Residential real estate loans, net of loans in process, decreased $2.5 million
or 2.2% during the period while other loans increased $19.4 million or 13.8%.

Real estate acquired in settlement of loans decreased $36,000 to $95,000
during the six months ended September 30, 2001.

Non-accrual loans totaled $1.4 million at September 30, 2001 compared to
$183,000 at March 31, 2001.  The Bank classifies all loans as non-accrual when
they become 90 days or more delinquent.  The Bank had three loans totaling
$549,000 at September 30, 2001 that were troubled debt restructurings compared
to $587,000 at March 31, 2001.  The three loans, a $4,000 unsecured consumer
loan, a $58,000 commercial loan secured by two single-family rental
properties, and a $487,000 commercial loan secured by commercial real estate
were current as of September 30, 2001.  All troubled debt restructurings are
also considered impaired.  At September 30, 2001, the Bank held $726,000 in
impaired loans compared to $789,000 at March 31, 2001.
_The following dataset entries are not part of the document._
(* ===== verification/Cluster.v ===== *)
(** * The cluster

    Daemons exchanging packets over a network that delivers, reorders and
    loses them, with local clients that write records under the chainlock and
    vacuuming that deletes them.
    The headline results: at any time at most one node is the data master of a
    record, and a node that is data master holds the data last written. *)
From S2P Require Import Prelude Protocol Ltdb Node Call Owner Vacuum VacuumProps.

(** ** Local clients *)

Section client.
Context {T : Type} `{!TdbOps T}.
Implicit Types (db : ctdb_db_context T) (key data : bytes).

(** A client process attached to node [pnn]: it has no vnn map and no store
    function, and shares the tdb with the daemon. *)
Definition client_lc (pnn : Z) : ltdb_ctx := mk_ltdb_ctx pnn None false true (0, 0).

Definition set_db_server_store db (v : bool) : ctdb_db_context T :=
  mk_db (db_id db) (db_persistent db) (db_readonly db) (db_sticky db) (db_ltdb db)
    (db_rottdb db) (db_calls db) (db_seqnum_update db) v
    (db_persistent_state db) (db_revokechild_active db) (db_delete_queue db)
    (db_sticky_records db) (db_num_hot_keys db) (db_hot_keys db) (db_ro_delegations db)
    (db_ro_revokes db) (db_hop_count_bucket db) (db_chainlocks db) (db_ctrl_sent db).
(* ===== verification/CallProps.v ===== *)
(** * Properties of the call handlers

    The chainlock discipline of [server/ctdb_call.c] (a handler that took the
    lock of a record releases it), the dispatch rules, the statistics the
    handlers keep (hot keys, hop count buckets), and the revoke child. *)
From S2P Require Import Prelude Protocol Ltdb Node Call Owner Cluster.

(** ** Chainlocks *)

Create HintDb neutral.

Section locks.
Context {T : Type} `{TdbLaws T}.
Variable ev : node_env.
Implicit Types (s : ctdb_context T) (db : ctdb_db_context T) (id : Z) (key : bytes).

(** The chainlocks this process holds on a database, innermost first. *)
Definition locks s id : option (list bytes) := db_chainlocks <$> find_db id (cx_db_list s).

(** A program that leaves every lock as it is when it returns. *)
Definition neutral {A} (m : M T A) : Prop :=
  ∀ s a s', m s = Ret a s' → ∀ id, locks s' id = locks s id.

(** A program that runs with the lock of [key] and releases it. *)
Definition releases {A} id key (m : M T A) : Prop :=
  ∀ s a s' L, m s = Ret a s' → locks s id = Some (key :: L) →
  locks s' id = Some L ∧ ∀ id', id' ≠ id → locks s' id' = locks s id'.

Lemma neutral_bind {A B} (m : M T A) (k : A → M T B) :
  neutral m → (∀ a, neutral (k a)) → neutral (m ≫= k).
Proof.
  intros Hm Hk s b s2. unfold mbind, M_bind. destruct (m s) as [a s1|] eqn:E; [|done].
  intros E2 id. rewrite (Hk _ _ _ _ E2), (Hm _ _ _ E). done.
Qed.
(** The inner loop of [basic_failback]: (maxnode, maxnum, minnode, minnum). *)
Definition spread_step ip all_ips (acc : Z * Z * Z * Z) (i : Z) : Z * Z * Z * Z :=
  let '(maxnode, maxnum, minnode, minnum) := acc in
  if negb (can_takeover i ip) then acc
  else
    let num := node_ip_coverage i all_ips in
    let '(maxnode, maxnum) :=
      if maxnode =? -1 then (i, num)
      else if maxnum <? num then (i, num) else (maxnode, maxnum) in
    let '(minnode, minnum) :=
      if minnode =? -1 then (i, num)
      else if num <? minnum then (i, num) else (minnode, minnum) in
    (maxnode, maxnum, minnode, minnum).

Definition spread ip all_ips : Z * Z * Z * Z :=
  fold_left (spread_step ip all_ips) node_ids (-1, 0, -1, 0).

(** The node to take an address from on behalf of [ip], if the coverage is out
    of balance. *)
Definition overloaded ip all_ips : option Z :=
  if ip_pnn ip =? NOPNN then None
  else
    let '(maxnode, maxnum, minnode, minnum) := spread ip all_ips in
    if maxnode =? -1 then None
    else if minnum + 1 <? maxnum then Some maxnode else None.

(** The position of the first entry on a node. *)
Definition first_on all_ips pnn : option nat :=
  fst <$> list_find (λ ip, ip_pnn ip = pnn) all_ips.

(** The loop over the addresses up to [goto try_again]: the address to move. *)
Fixpoint failback_move all_ips ips : option nat :=
  match ips with
  | [] => None
  | ip :: ips =>
      match overloaded ip all_ips ≫= first_on all_ips with
      | Some j => Some j
      | None => failback_move all_ips ips
      end
  end.

(** [fuel] bounds the number of [try_again]; at most [num_ips + 5] happen. *)
Fixpoint failback_loop (fuel : nat) (num_ips retries : Z) all_ips : option (list ctdb_public_ip) :=
  let move := if retries <? num_ips + 5 then failback_move all_ips all_ips else None in
  match move with
  | None => Some all_ips
  | Some j =>
      match fuel with
      | O => None
      | S fuel => failback_loop fuel num_ips (retries + 1) (takeover_entry all_ips j)
      end
  end.

Definition basic_failback all_ips (num_ips : Z) : option (list ctdb_public_ip) :=
  failback_loop (Z.to_nat (num_ips + 5)) num_ips 0 all_ips.

Definition unassign_unsuitable_ips all_ips : list ctdb_public_ip :=
  (λ ip, if ip_pnn ip =? NOPNN then ip
         else if negb (can_host (ip_pnn ip) ip) then set_ip_pnn ip NOPNN else ip) <$> all_ips.

Definition ip_alloc_deterministic_ips all_ips : list ctdb_public_ip :=
  let all_ips := imap (λ i ip, set_ip_pnn ip (Z.of_nat (i mod numnodes))) all_ips in
  basic_allocate_unassigned (unassign_unsuitable_ips all_ips).

Definition ip_alloc_nondeterministic_ips (no_ip_failback : Z) all_ips
    : option (list ctdb_public_ip) :=
  let num_ips := Z.of_nat (length all_ips) in
  let all_ips := basic_allocate_unassigned (unassign_unsuitable_ips all_ips) in
  if no_ip_failback =? 1 then Some all_ips
  else basic_failback all_ips num_ips.
Lemma leading_zeros_spec n : ∀ fuel x d,
  (n ≤ fuel)%nat → (n ≤ 31)%nat → 2 ^ (31 - Z.of_nat n) <= x < 2 ^ (32 - Z.of_nat n) →
  0 <= d → d + Z.of_nat n < 2 ^ 32 →
  leading_zeros fuel x d = d + Z.of_nat n.
Proof.
  induction n as [|n IH]; intros fuel x d Hf Hn Hx Hd Hb.
  - assert (Z.testbit x 31 = true) as Ht by (rewrite top_bit; [apply Z.leb_le|]; simpl in Hx; lia).
    destruct fuel; cbn [leading_zeros]; rewrite Ht; lia.
  - replace (32 - Z.of_nat (S n)) with (31 - Z.of_nat n) in Hx by lia.
    assert (2 ^ (31 - Z.of_nat n) <= 2 ^ 31) by (apply Z.pow_le_mono_r; lia).
    assert (0 < 2 ^ (31 - Z.of_nat (S n))) by (apply Z.pow_pos_nonneg; lia).
    destruct fuel as [|fuel]; [lia|]. cbn [leading_zeros]. rewrite top_bit by lia.
    rewrite (proj2 (Z.leb_gt _ _)) by lia.
    rewrite (u32_id (d + 1)) by (unfold is_u32; lia).
    rewrite Z.shiftl_mul_pow2 by lia. change (2 ^ 1) with 2.
    rewrite u32_id by (unfold is_u32; lia).
    rewrite IH; [lia|lia|lia| |lia|lia]. split.
    + replace (31 - Z.of_nat n) with (Z.succ (31 - Z.of_nat (S n))) by lia.
      rewrite Z.pow_succ_r by lia. lia.
    + replace (32 - Z.of_nat n) with (Z.succ (31 - Z.of_nat n)) by lia.
      rewrite Z.pow_succ_r by lia. lia.
Qed.

(** The number of leading bits two words have in common. *)
Definition common_bits (x y : Z) : Z :=
  if x =? y then 32 else 31 - Z.log2 (Z.lxor x y).

Lemma lxor_range n x y : 0 <= n → 0 <= x < 2 ^ n → 0 <= y < 2 ^ n → 0 <= Z.lxor x y < 2 ^ n.
Proof.
  intros Hn Hx Hy. split; [by apply Z.lxor_nonneg; split; lia|].
  destruct (Z.eq_dec (Z.lxor x y) 0) as [->|Hne]; [apply Z.pow_pos_nonneg; lia|].
  assert (0 <= Z.lxor x y) by (apply Z.lxor_nonneg; split; lia).
  apply Z.log2_lt_pow2; [lia|]. pose proof (Z.log2_lxor x y ltac:(lia) ltac:(lia)).
  assert (∀ z, 0 <= z < 2 ^ n → Z.log2 z < n ∨ z = 0 ∧ Z.log2 z = 0) as Hlog.
  { intros z Hz. destruct (Z.eq_dec z 0) as [->|]; [by right|left]. apply Z.log2_lt_pow2; lia. }
  destruct (Hlog x Hx) as [?|[-> ?]], (Hlog y Hy) as [?|[-> ?]]; try lia.
  all: by rewrite ?Z.lxor_0_l, ?Z.lxor_0_r in *.
Qed.

Lemma distance_step_spec d x y :
  0 <= d <= 128 → is_u32 x → is_u32 y → distance_step d (x, y) = d + common_bits x y.
Proof.
  intros Hd Hx Hy. unfold distance_step, common_bits. cbn [fst snd].
  destruct (Z.eqb_spec x y) as [->|Hne].
  - rewrite Z.lxor_nilpotent. simpl. rewrite u32_id by (unfold is_u32; lia). done.
  - pose proof (lxor_range 32 x y ltac:(lia) Hx Hy) as Hr.
    assert (Z.lxor x y ≠ 0) as Hn by (intros E; by apply Z.lxor_eq in E).
    rewrite (proj2 (Z.eqb_neq _ _) Hn). set (z := Z.lxor x y) in *.
    pose proof (Z.log2_nonneg z). assert (Z.log2 z < 32) by (apply Z.log2_lt_pow2; lia).
    pose proof (Z.log2_spec z ltac:(lia)) as Hlog.
    rewrite (leading_zeros_spec (Z.to_nat (31 - Z.log2 z))); try lia.
    replace (31 - Z.of_nat (Z.to_nat (31 - Z.log2 z))) with (Z.log2 z) by lia.
    replace (32 - Z.of_nat (Z.to_nat (31 - Z.log2 z))) with (Z.succ (Z.log2 z)) by lia. done.
Qed.
(** * WhisperCC_MacOS_Local: the transcription orchestration, verified

    A shallow embedding of

      - [src/whisper_transcription_tool/module1_transcribe/__init__.py]
        ([cancel_current_transcription], [_stream_reader], [transcribe_audio],
        [transcribe_audio_chunked]) and
      - [src/whisper_transcription_tool/web/__init__.py]
        ([progress_event_handler]),

    with the properties the specification states about them.

    Conventions.  A Python [str] is the list of its code points.  Module-level
    globals, the event bus and the objects the code mutates are fields of an
    explicit state that every function threads.  A call that leaves the
    repository (the file system, the child process, the clock, the chunker)
    is answered by an oracle; an oracle may answer with an exception.
    [logger.*] calls and [print] have no effect the properties can see and
    are left out. *)

From stdpp Require Import gmap strings list fin_maps pretty.
From Stdlib Require Import ZArith QArith Lia Lqa Ascii Sorted.

Open Scope Z_scope.
Open Scope list_scope.

(** ** Python values shared by the modules *)

Module Py.

(** A Python [str]: its code points, in order. *)
Abbreviation str := (list N).

(** A string literal of the source, as code points. *)
Fixpoint lit (s : string) : str :=
  match s with
  | EmptyString => []
  | String a s' => N_of_ascii a :: lit s'
  end.

Arguments lit : simpl never.

(** [str.isspace] on one code point ([Py_UNICODE_ISSPACE]): the characters
    [\s] of [re] matches in a [str] pattern and [str.strip] removes. *)
Definition isspace (c : N) : bool :=
  ((9 <=? c) && (c <=? 13) || (28 <=? c) && (c <=? 32)
   || (c =? 133) || (c =? 160) || (c =? 5760)
   || (8192 <=? c) && (c <=? 8202)
   || (c =? 8232) || (c =? 8233) || (c =? 8239) || (c =? 8287)
   || (c =? 12288))%N.

(** [[0-9]] of [re]: the ten ASCII digits. *)
Definition isdigit (c : N) : bool := ((48 <=? c) && (c <=? 57))%N.

(** The integer a run of ASCII digits spells, most significant first. *)
Definition decimal (ds : str) : Z :=
  fold_left (fun acc c => 10 * acc + (Z.of_N c - 48)) ds 0.

(** [str(n)] for an integer: its decimal digits. *)
Definition str_of_Z (z : Z) : str := lit (pretty z).

(** The longest prefix of [s] whose characters satisfy [p], and the rest. *)
Fixpoint span (p : N -> bool) (s : str) : str * str :=
  match s with
  | [] => ([], [])
  | c :: s' =>
      if p c then let '(a, b) := span p s' in (c :: a, b) else ([], s)
  end.

(** [s.strip()]: leading and trailing whitespace removed. *)
Definition lstrip (s : str) : str := snd (span isspace s).
Definition strip (s : str) : str := rev (lstrip (rev (lstrip s))).
(** Lines 318-327, "Check Existing Widget Type": a widget of the other
    kind is deleted and forgotten. *)
Definition check_existing_type (env : Env) (p : Params)
    (contentIsImage : bool) (existingWidget : option Widget)
  : Job (option Widget) :=
  match existingWidget with
  | Some w =>
      let existingIsImage := is_ImageWidget w in
      if negb (Bool.eqb existingIsImage contentIsImage) then
        await (CDeleteWidget (p_subredditName p) (widget_id w))
          (reddit_deleteWidget env (p_subredditName p) (widget_id w)) ;;;
        ret None
      else ret (Some w)
  | None => ret None
  end.

(** Lines 332-341, "Image Upload". *)
Definition image_upload (env : Env) (p : Params) (contentIsImage : bool)
  : Job (option MediaAsset) :=
  if contentIsImage then
    mediaAsset <- await (CMediaUpload (fetchUrl_of p) "image")
                    (media_upload env (fetchUrl_of p) "image") ;;
    match mediaAsset with
    | Some a => ret (Some a)
    | None => finish (skipped upload_failed)
    end
  else ret None.

(** Lines 346-364: the object literal, whose [text] field awaits the body
    of the response for text content. *)
Definition build_widgetData (p : Params) (apiResult : Response)
    (contentIsImage : bool) (existingWidget : option Widget)
    (mediaAsset : option MediaAsset) : Job UpdateWidgetData :=
  text <- (if contentIsImage then ret None
           else t <- await CResponseText (body_text apiResult) ;; ret (Some t)) ;;
  ret {| wd_type := if contentIsImage then "image" else "textarea";
         wd_id := option_map widget_id existingWidget;
         wd_subreddit := p_subredditName p;
         wd_shortName := p_widgetName p;
         wd_text := text;
         wd_data := match mediaAsset with
                    | Some a => Some {| url := mediaUrl a; linkUrl := "";
                                        width := 0; height := 0 |}
                    | None => None
                    end;
         wd_styles := {| backgroundColor := ""; headerColor := "" |} |}.
Lemma ran_at_app j v evs log :
  ran_at j v (evs ++ log) <-> ran_at j v evs \/ ran_at j v log.
Proof.
  unfold ran_at. split.
  - intros (t & input & Hin). apply in_app_or in Hin as [Hin|Hin]; eauto.
  - intros [(t & input & Hin)|(t & input & Hin)];
      exists t, input; apply in_or_app; auto.
Qed.

Lemma skipped_at_app j evs log :
  skipped_at j (evs ++ log) <-> skipped_at j evs \/ skipped_at j log.
Proof.
  unfold skipped_at. split.
  - intros (t & lst & v & Hin & Hv). apply in_app_or in Hin as [Hin|Hin]; eauto 7.
  - intros [(t & lst & v & Hin & Hv)|(t & lst & v & Hin & Hv)];
      exists t, lst, v; (split; [apply in_or_app; auto | assumption]).
Qed.

Lemma history_ran_below o n i l log j v :
  history o n i l log -> ran_at j v log -> (j < i)%nat.
Proof.
  intros Hh (t & input & Hin).
  destruct (history_events _ _ _ _ _ Hh _ Hin) as (Hlt & _). exact Hlt.
Qed.

(** The skipped indices of a history are those at which the skip
    condition fired. *)
Lemma history_skipped_iff o n i l log :
  history o n i l log ->
  forall j, In j (l_skipped l) <-> skipped_at j log.
Proof.
  induction 1 as [|i l log task evs l' Hh IH Ht]; intros j.
  - simpl. split; [intros []|intros (t & lst & v & [] & _)].
  - rewrite skipped_at_app, <- IH.
    inversion Ht; subst; simpl.
    + rewrite in_app_iff. simpl. split.
      * intros [Hj|[<-|[]]]; [right; assumption|].
        left. exists task, (last l), k. split; [left; reflexivity|assumption].
      * intros [(t & lst & v & Hin & Hv)|Hj]; [|left; assumption].
        simpl in Hin. destruct Hin as [Hin|[Hin|[Hin|[]]]]; try discriminate.
        injection Hin as -> _ _ _. right. left. reflexivity.
    + split; [intros Hj; right; assumption|].
      intros [(t & lst & v & Hin & Hv)|Hj]; [|assumption].
      simpl in Hin. destruct Hin as [Hin|[Hin|[Hin|[Hin|[]]]]]; try discriminate.
      injection Hin as _ _ _ ->. congruence.
Qed.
Deposits increased $31.1 million or 12.1% during the six months ended
September 30, 2001. Federal Home Loan Bank (FHLB) advances decreased  $5.1
million or 12.0% due to the increase in deposits.

The Board of Directors declared the 42nd and 43rd consecutive quarterly
dividend of $.02 per share per quarter in May and August 2001, which totaled
$67,000.  The employee stock ownership trust of the Company paid $57,000 in
principal on the employee stock ownership plan loan during the six-month
period.  Unrealized net gains on securities available for sale, net of tax,
increased $677,000 during the six months ended September 30, 2001.  The
Company's net income for the six months was $1.1 million. These items combined
to increase shareholders' equity by $1.8 million or 7.5% during the six months
ended September 30, 2001. Book value per share was $15.12 at September 30,
2001 compared to $14.07 at March 31, 2001.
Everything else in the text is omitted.